Find the slope and the equation of the tangent line to the graph of the function f at the specified point.
f(x) = -8/5 x^2 + 7 x + 7;(-1, -8/5)
slope
tangent line y =
To find the slope of the tangent line to the graph of a function at a specified point, we need to take the derivative of the function and then evaluate it at that point.
Given the function f(x) = -8/5 x^2 + 7x + 7, we first need to find its derivative.
To differentiate f(x), we need to apply the power rule. The power rule states that if we have a term of the form x^n, the derivative with respect to x is n*x^(n-1).

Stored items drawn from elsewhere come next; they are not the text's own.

(** C24.  A conversation decides only by a human's exact words.  When a published
    message is saved and its approval reply is delivered, either nothing is emitted
    and no decision is reported, or exactly one event is, and: the channel that
    published the message was authorized, a human wrote it in answer to a message,
    and its text is exactly an approval, a rejection or a deferral, which is the
    decision of the event; the event carries the stamp of that channel and the id of
    the message; and the same decision had been saved before, or the event decides a
    current Condition of an open Task that waits for a human.  A reported decision
    is that of the event and names its row. *)
Theorem reply_decides_exactly raw context input sent saved s
    (Hin : publicationInput raw context = Done input) (Htype : ei_type input = "conversation.message.created")
    (Hsent : canonicalEvent input context = Done sent)
    (Hdata : eventData saved = eventData sent) (Hsource : obj_get "source" (ev_fields saved) = obj_get "source" (ev_fields sent)) :
  let run := deliverConversationApproval hostOf emit saved s in
  (run.2 = s /\ forall d id, run.1 <> Done (Some (ap_saved d id))) \/
  exists a decision id event appId taskId,
    pc_approvalAuthorization context = Some a /\ approvalDecision (obj_get "text" (ei_data input)) = Some decision /\
    str_is (obj_get "kind" (recordOrEmpty (obj_get "author" (ei_data input)))) "human" = true /\
    truthy (obj_get "replyTo" (ei_data input)) = true /\ ev_rowId saved = Some id /\
    obj_get "decision" (eventData event) = Some (JStr decision) /\
    obj_get "hostApproval" (eventData event) = Some (vouched (pc_source context) a) /\
    obj_get "inputEventId" (eventData event) = Some (JNum (num id)) /\
    obj_get "target" (ev_fields event) = Some (targetJson (mkTarget (Some appId) (Some taskId) None)) /\
    (is_Some (findPersistedEventId (logOf hostOf s) event) \/ awaited (storesOf hostOf s) appId taskId (ev_fields event)) /\
    run.2 = (emit (record_only event) s).2 /\
    forall d eid s', run = (Done (Some (ap_saved d eid)), s') ->
      d = decision /\ exists emitted, emit (record_only event) s = (Done emitted, s') /\ ev_rowId emitted = Some eid.
Proof.
  cbv zeta. destruct (deliver_run saved s) as [?|(reply & source & id & canonical & Hr & Hst & Hs & Hid & Hc & Hprior & Hrun & Hdone)]; [by left|].
  right. pose proof Hsent as (source0 & address & Hs0 & Had & E)%canonical_done. rewrite Htype in Had.
  assert (obj_get "approvalReply" (ei_data input) = Some (JObj reply)) as Hreply.
  { rewrite <- Hr, Hdata, E, interface_data. symmetry. eapply canonical_other; [exact Had|]. by apply (bool_decide_eq_false_1 _). }
  unfold publicationInput in Hin. apply bound_done in Hin as (i & _ & Hin).
  destruct (String.eqb_spec (ei_type i) "conversation.message.created") as [Ei|Hne].
  2: { destruct (String.eqb_spec (ei_type i) APPROVAL) as [Ei|_]; cbn [negb] in Hin; [|by injection Hin as ->].
       apply bound_done in Hin as (? & _ & Hin). destruct (pc_approvalAuthorization context); [|done].
       apply bound_done in Hin as (? & _ & Hin). apply stamp_done in Hin as [Hk _]. by rewrite Htype, Ei in Hk. }
  destruct (reply_stamped _ _ _ _ _ Hin Hreply Hst) as (a & decision & appId & taskId & Ha & Hdec & Hau & Hto & Hpc & Happ & Htask & Htg & Hd & Hvo).
  assert (source0 = pc_source context) as -> by congruence.
  assert (source = pc_source context) as ->.
  { rewrite Hsource, E in Hs. destruct (interface_fields input (pc_source context)
      (canonicalData input address (pc_source context) (pc_inputSource context))) as (_ & Hsrc & _). rewrite Hsrc in Hs. congruence. }
  assert (publicTarget (obj_get "target" reply) = Some (mkTarget (Some appId) (Some taskId) None)) as Hpt.
  { rewrite Htg. cbn. unfold publicTarget. cbn [obj_get String.eqb]. cbn in Happ, Htask |- *. by rewrite Happ, Htask. }
  rewrite Hpt in Hc, Hprior. cbv zeta in Hc, Hprior.
  set (bound := mkInput _ _ _ _) in Hc, Hprior. pose proof Hc as (source' & address' & Hs' & Had' & E')%canonical_done.
  cbn [pc_source pc_inputSource] in Hs', E'. assert (source' = pc_source context) as -> by congruence.
  cbn [ei_type bound] in Had'. rewrite approval_fields in Had'.
  assert (forall k, k ∉ ["source"; "idempotencyKey"; "appId"; "taskId"] -> obj_get k (eventData (savedTarget canonical)) = obj_get k (ei_data bound)) as Hev.
  { intros k Hk. change (eventData (savedTarget canonical)) with (eventData canonical). rewrite E', interface_data. by eapply canonical_other. }
  assert (forall k, k <> "inputEventId" -> k <> "target" -> obj_get k (ei_data bound) = obj_get k reply) as Hb.
  { intros k Hk Hk'. cbn [ei_data bound]. rewrite set_get_ne by done. apply EmissionLaws.rest_get. set_solver. }
  exists a, decision, id, (savedTarget canonical), appId, taskId. do 5 (split; [done|]).
  rewrite !Hev by (by apply (bool_decide_eq_false_1 _)). rewrite !Hb, Hd, Hvo by done. do 2 (split; [done|]).
  split; [apply obj_get_set_eq|]. split.
  { change (ev_fields (savedTarget canonical)) with (ev_fields canonical). rewrite E'. by apply interface_fields. }
  split; [destruct Hprior as [?|Hv]; [by left|right]|].
  - destruct (published_awaited (storesOf hostOf s) bound _ canonical (pc_source context) a tt Hc eq_refl Hs') as (x & y & Hx & Hy & Haw); [|exact Hv|].
    { by rewrite Hb, Hvo. }
    cbn in Hx, Hy. cbn in Happ, Htask. rewrite Happ in Hx. rewrite Htask in Hy. injection Hx as ->. injection Hy as ->. exact Haw.
  - split; [done|]. intros d eid s' Hx. destruct (Hdone d eid s' Hx) as [-> Hem]. split; [|done].
    rewrite EmissionLaws.rest_get, Hd by set_solver. done.
Qed.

So, taking the derivative of f(x) = -8/5 x^2 + 7x + 7, we get:
f'(x) = -8/5 * 2x + 7
Simplifying, we have:
f'(x) = -16/5x + 7
To find the slope of the tangent line at the point (-1, -8/5), we substitute x = -1 into the derivative:
f'(-1) = -16/5(-1) + 7
= 16/5 + 7
= 16/5 + 35/5
= 51/5
Therefore, the slope of the tangent line at the point (-1, -8/5) is 51/5.
Now, to find the equation of the tangent line, we use the point-slope form of a linear equation:
y - y1 = m(x - x1)
where m is the slope and (x1, y1) is a point on the line. In this case, m = 51/5 and the point (-1, -8/5).
Substituting these values into the equation, we get:
y - (-8/5) = 51/5(x - (-1))
y + 8/5 = 51/5(x + 1)
y + 8/5 = 51/5x + 51/5
y = 51/5x + 51/5 - 8/5
y = 51/5x + 43/5
Hence, the equation of the tangent line to the graph of f at the point (-1, -8/5) is y = 51/5x + 43/5.